Every tool connecting individually to HubSpot, Xero, Redshift with separate API keys. More keys = more risk surface. More connections = more things to maintain. We learned the hard way that centralisation isn't optional at scale — it's the only way.

The Human Challenge

This is where most AI initiatives actually fail

💻  Technical Teams Feel...
Threatened
"If anyone can build tools with AI, what's my value?"
Protective
"Non-technical people don't understand the risks of bad data practices"
Overwhelmed
"Now everyone expects instant solutions because 'AI can do it'"
📊  Non-Technical Teams Feel...
Blocked
"I can see the potential but I need 3 approvals and a sprint cycle to try anything"
Dismissed
"My ideas get deprioritised because tech owns the roadmap"
Impatient
"Competitors are shipping AI features weekly while we debate architecture"
🔑

The critical insight: Both sides are right.
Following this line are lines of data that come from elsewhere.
(* ===== verification/Errors.v ===== *)
(** * Sentinel errors

    One constructor per sentinel error of the modelled packages.  Go compares
    them with [errors.Is], which unwraps [fmt.Errorf("%w: ...")] wrappers, so a
    wrapped sentinel is represented by the sentinel itself; [errors.Join] is the
    constructor [ErrJoin].  The prefix names the package: [Repo] for repository,
    [Res] for reservation, [Sched] for scheduler, [Cmd] for hostcommand, [Rec]
    for reconcile, [Mgmt] for management, [Cat] for imagecatalog,
  [Pool] for warmpool, [Ios] for iossimulator, [Ses] for iossession; the domain's errors have no prefix. *)
From S2P Require Import Prelude.

Inductive Err : Type :=
  (* internal/domain *)
  | ErrInvalidID
  | ErrInvalidStatus
  | ErrReasonRequired
  | ErrTimeRequired
  | ErrDeviceNotHealthy
  | TransitionError (resource id field from to : string)
  (* internal/repository *)
  | RepoErrNotFound
  | RepoErrIdempotencyConflict
  | RepoErrCapacityUnavailable
  | RepoErrPoolUnavailable
  | RepoErrLeaseConflict
  (* internal/scheduler *)
  | SchedErrNoPendingReservation
  | SchedErrCapacityUnavailable
  | SchedErrSTFClaimFailed
  (* internal/reservation *)
  | ResErrInvalidArgument
  | ResErrNotFound
  | ResErrConflict
  | ResErrPoolUnavailable
  | ResErrPoolSelectionUnavailable
  | ResErrCapacityUnavailable
  | ResErrNothingToReap
  | ResErrNothingToReapRemote
  | ResErrForbidden
  | ResErrSTFReleaseFailed
  | ResErrSTFRemoteFailed
  | ResErrIOSSessionCleanup
  (* internal/hostcommand *)
  | CmdErrInvalidArgument
  | CmdErrNotFound
  | CmdErrConflict
  | CmdErrNoCommand
  | CmdErrDeviceIdentityConflict
  (* internal/reconcile *)
  | RecErrInvalidArgument
  | RecErrNotFound
  (* internal/management *)
  | MgmtErrInvalidArgument
  | MgmtErrNotFound
  | MgmtErrConflict
  | MgmtErrImageUnavailable
  | MgmtErrHostUnavailable
  | MgmtErrProviderUnavailable
  | MgmtCapacityError
  (* internal/imagecatalog *)
  | CatErrInvalidArgument
  | CatErrNoBuildAgent
  | CatErrNotFound
  | CatErrConflict
  (* internal/warmpool *)
  | PoolErrNoCapacity
  (* internal/iossimulator *)
  | IosErrInvalidArgument
  | IosErrNotFound
  | IosErrConflict
  | IosErrTargetSatisfied
  (* internal/iossession *)
  | SesErrInvalidArgument
  | SesErrNotFound
  | SesErrForbidden
  | SesErrConflict
  | SesErrGrantExpired
  | SesErrGrantConsumed
  | SesErrRoutingMismatch
  | SesErrProviderBusy
  | SesErrProviderBusyConverging
  | SesErrCleanupFailed
  | SesErrHostUnavailable
  | SesErrNothingToReconcile
  (* outside the sources: the identifier generator, the database, a controller *)
  | ErrGenerateID
  | ErrUniqueViolation (constraint : string)
  | ErrInvalidTextRepresentation
  | ErrNoRows
  | ErrCardinalityViolation
  | ErrCheckViolation (constraint : string)
  | ErrExternal (message : string)
  | ErrJoin (e1 e2 : Err).

#[export] Instance Err_eq_dec : EqDecision Err.
Proof. solve_decision. Defined.

(** [errors.Is] for the sentinels; a [PoolSelectionUnavailableError] answers to
    [reservation.ErrPoolUnavailable] through its [Is] method. *)
Fixpoint errors_is (e target : Err) : bool :=
  bool_decide (e = target)
  || match e with
     | ErrJoin e1 e2 => errors_is e1 target || errors_is e2 target
     | ResErrPoolSelectionUnavailable => bool_decide (target = ResErrPoolUnavailable)
     | _ => false
     end.

(** [reservation.translateRepositoryError]. *)
Definition translateRepositoryError (e : Err) : Err :=
  if errors_is e RepoErrNotFound then ResErrNotFound
  else if errors_is e RepoErrIdempotencyConflict then ResErrConflict
  else if errors_is e RepoErrPoolUnavailable then ResErrPoolUnavailable
  else if errors_is e RepoErrCapacityUnavailable then ResErrCapacityUnavailable
  else e.

(** [hostcommand.translate]. *)
Definition translate (e : Err) : Err :=
  if errors_is e RepoErrNotFound then CmdErrNotFound
  else if errors_is e RepoErrIdempotencyConflict || errors_is e RepoErrLeaseConflict then CmdErrConflict
  else e.

(** [postgres.normalize] of the management store: a unique violation, a failed check and
    a failed cast become the errors of the service. *)
Definition normalize (e : Err) : Err :=
  match e with
  | ErrUniqueViolation _ => MgmtErrConflict
  | ErrCheckViolation _ | ErrInvalidTextRepresentation => MgmtErrInvalidArgument
  | _ => e
  end.

(** [postgres.rowError]: and a missing row. *)
Definition rowError (e : Err) : Err := match e with ErrNoRows => MgmtErrNotFound | _ => normalize e end.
The technical team's concerns about data practices are valid. The non-technical team's frustration about speed is valid. The solution isn't to pick a side — it's to build infrastructure that makes both sides right at the same time.

Bridging the Gap

Both sides have legitimate concerns — the solution addresses all of them

⚙️

Redefine the tech team's role

They're not gatekeepers anymore — they're platform builders. Their job shifts from "build every tool" to "build the platform that lets others build safely." That's a higher-value role, not a diminished one.

🤝

Create clear swim lanes

Non-technical teams own their use cases and features. Technical teams own the infrastructure, security, and data governance. Neither blocks the other.

🏆

Celebrate early wins publicly

When a non-technical person builds something valuable with AI, celebrate it. When security catches a risk early, celebrate that too. Make both sides heroes.

👁️

Acknowledge the real concerns

Data leaks are real. Shadow AI is real. Skills displacement anxiety is real. Naming these fears openly and addressing them with structure is what builds trust.

🌱

Start with champions, not mandates

Find the enthusiastic early adopters. Give them access and air cover. Let their results do the convincing. Organic adoption beats top-down rollouts every time.

Your AI Ecosystem Readiness Checklist

Everything you need before scaling AI across the organisation

Does your security team have real-time visibility into AI tool usage?
Have you identified 1–2 AI champions who are already building?
Do you have an organic AI committee (even if it's just 2 people meeting regularly)?
Have your champions shipped at least one PoC with measurable results?
Do you have a plan to centralise your data layer as you scale?
Can SecOps grant granular, field-level access at the data layer?
Do non-technical teams have sandboxed environments to experiment?
Is there a clear PoC → production pathway with security checkpoints?
Have you addressed the human dynamics — fear, ownership, incentives?
Do you have an AI governance policy that's actually enforced?
💡

If you can't check most of these, you're not ready to scale AI — you're ready to start building. And that's exactly the right place to be. Find your champions, start your committee, ship your first PoC. The ecosystem grows from there.

The companies that win with AI
won't be the ones that moved fastest.

They'll be the ones that built the right foundation
and empowered everyone to build on it.